Problem ->
What you need to produce from the material below is an exact transcription of the lines from the one with "either raises or" through the one with "match s with", both included, and no other line.

Source information ->
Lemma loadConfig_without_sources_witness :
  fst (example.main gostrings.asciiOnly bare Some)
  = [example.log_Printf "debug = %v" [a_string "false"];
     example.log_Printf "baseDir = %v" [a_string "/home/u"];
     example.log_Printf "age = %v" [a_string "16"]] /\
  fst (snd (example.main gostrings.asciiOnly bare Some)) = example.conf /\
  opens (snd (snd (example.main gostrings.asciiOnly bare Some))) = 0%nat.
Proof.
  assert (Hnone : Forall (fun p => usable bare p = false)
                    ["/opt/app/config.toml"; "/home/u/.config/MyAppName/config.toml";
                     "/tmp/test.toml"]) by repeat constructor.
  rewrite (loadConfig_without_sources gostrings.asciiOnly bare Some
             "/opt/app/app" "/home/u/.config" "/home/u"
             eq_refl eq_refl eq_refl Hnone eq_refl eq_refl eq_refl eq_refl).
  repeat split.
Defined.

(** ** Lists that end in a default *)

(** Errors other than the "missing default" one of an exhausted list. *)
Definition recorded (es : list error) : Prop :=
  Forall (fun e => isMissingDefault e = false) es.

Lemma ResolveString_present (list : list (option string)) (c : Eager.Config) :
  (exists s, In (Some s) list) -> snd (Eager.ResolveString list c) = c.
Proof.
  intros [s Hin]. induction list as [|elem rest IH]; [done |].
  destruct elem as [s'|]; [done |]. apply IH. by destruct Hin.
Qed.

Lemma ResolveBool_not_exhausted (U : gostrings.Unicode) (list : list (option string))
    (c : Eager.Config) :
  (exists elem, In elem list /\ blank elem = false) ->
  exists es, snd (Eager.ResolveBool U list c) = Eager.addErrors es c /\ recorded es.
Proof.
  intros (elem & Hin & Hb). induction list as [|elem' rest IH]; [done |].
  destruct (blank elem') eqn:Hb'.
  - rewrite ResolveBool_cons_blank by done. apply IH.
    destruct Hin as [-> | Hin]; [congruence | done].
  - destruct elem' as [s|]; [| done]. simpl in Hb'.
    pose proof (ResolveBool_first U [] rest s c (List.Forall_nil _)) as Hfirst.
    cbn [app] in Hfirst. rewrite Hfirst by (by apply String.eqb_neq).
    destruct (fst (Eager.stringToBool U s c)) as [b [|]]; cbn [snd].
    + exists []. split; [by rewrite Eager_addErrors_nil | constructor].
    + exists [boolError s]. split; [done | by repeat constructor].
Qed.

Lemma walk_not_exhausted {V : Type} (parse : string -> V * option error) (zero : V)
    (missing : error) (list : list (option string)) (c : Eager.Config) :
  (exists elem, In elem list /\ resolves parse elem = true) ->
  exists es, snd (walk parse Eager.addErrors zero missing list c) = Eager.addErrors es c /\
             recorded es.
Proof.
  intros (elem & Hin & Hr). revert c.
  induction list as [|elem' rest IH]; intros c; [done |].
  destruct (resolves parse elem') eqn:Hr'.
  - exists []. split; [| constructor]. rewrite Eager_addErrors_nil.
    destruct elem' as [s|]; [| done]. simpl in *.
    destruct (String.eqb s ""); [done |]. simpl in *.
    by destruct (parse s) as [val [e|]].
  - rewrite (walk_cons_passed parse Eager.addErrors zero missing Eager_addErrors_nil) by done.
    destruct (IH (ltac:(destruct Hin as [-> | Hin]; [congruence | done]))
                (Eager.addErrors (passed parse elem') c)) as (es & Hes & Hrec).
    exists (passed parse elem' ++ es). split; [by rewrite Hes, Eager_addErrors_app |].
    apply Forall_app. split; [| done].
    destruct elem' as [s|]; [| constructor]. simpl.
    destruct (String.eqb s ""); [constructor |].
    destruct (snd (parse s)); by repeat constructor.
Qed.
...
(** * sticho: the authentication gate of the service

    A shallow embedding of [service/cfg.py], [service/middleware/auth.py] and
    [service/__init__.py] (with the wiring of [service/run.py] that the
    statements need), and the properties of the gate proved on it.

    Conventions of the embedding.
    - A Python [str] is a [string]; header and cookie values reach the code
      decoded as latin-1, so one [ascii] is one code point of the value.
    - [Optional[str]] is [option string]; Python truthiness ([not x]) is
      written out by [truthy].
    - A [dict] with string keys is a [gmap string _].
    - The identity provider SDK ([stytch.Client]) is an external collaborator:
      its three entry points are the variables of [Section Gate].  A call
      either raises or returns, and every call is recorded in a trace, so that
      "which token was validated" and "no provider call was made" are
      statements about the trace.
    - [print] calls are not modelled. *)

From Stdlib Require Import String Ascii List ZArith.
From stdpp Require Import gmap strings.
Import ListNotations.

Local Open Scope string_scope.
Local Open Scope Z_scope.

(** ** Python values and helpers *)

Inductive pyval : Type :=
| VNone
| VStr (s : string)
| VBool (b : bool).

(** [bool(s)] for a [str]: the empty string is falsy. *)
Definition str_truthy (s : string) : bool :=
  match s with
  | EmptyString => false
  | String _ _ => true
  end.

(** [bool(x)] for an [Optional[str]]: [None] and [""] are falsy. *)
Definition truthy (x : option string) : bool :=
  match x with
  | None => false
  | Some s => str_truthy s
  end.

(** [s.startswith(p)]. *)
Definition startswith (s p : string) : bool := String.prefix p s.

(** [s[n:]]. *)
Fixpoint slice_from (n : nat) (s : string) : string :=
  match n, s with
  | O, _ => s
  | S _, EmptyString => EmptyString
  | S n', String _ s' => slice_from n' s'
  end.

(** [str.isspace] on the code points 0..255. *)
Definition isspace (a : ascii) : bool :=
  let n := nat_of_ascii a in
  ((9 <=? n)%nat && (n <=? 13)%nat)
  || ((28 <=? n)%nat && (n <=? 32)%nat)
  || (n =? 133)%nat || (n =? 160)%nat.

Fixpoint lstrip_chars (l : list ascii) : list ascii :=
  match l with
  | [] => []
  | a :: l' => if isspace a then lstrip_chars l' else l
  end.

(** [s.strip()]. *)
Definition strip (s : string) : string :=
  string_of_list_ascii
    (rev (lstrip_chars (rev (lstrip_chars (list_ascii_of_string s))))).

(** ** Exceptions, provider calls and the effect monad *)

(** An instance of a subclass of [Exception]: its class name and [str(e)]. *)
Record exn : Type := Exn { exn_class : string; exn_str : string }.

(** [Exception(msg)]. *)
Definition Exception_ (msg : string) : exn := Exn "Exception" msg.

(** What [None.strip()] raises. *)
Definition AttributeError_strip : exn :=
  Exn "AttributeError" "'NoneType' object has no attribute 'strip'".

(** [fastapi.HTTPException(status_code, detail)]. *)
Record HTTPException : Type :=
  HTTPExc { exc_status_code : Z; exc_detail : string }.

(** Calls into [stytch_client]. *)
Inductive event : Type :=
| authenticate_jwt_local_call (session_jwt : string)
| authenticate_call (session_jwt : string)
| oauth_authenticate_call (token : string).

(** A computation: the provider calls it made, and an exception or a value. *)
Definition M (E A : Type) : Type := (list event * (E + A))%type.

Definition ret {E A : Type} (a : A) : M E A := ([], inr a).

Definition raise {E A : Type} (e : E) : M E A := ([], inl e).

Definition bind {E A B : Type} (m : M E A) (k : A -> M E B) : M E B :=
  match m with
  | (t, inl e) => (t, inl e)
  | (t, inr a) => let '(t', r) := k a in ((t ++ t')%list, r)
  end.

Reply ->
      either raises or returns, and every call is recorded in a trace, so that
      "which token was validated" and "no provider call was made" are
      statements about the trace.
    - [print] calls are not modelled. *)

From Stdlib Require Import String Ascii List ZArith.
From stdpp Require Import gmap strings.
Import ListNotations.

Local Open Scope string_scope.
Local Open Scope Z_scope.

(** ** Python values and helpers *)

Inductive pyval : Type :=
| VNone
| VStr (s : string)
| VBool (b : bool).

(** [bool(s)] for a [str]: the empty string is falsy. *)
Definition str_truthy (s : string) : bool :=
  match s with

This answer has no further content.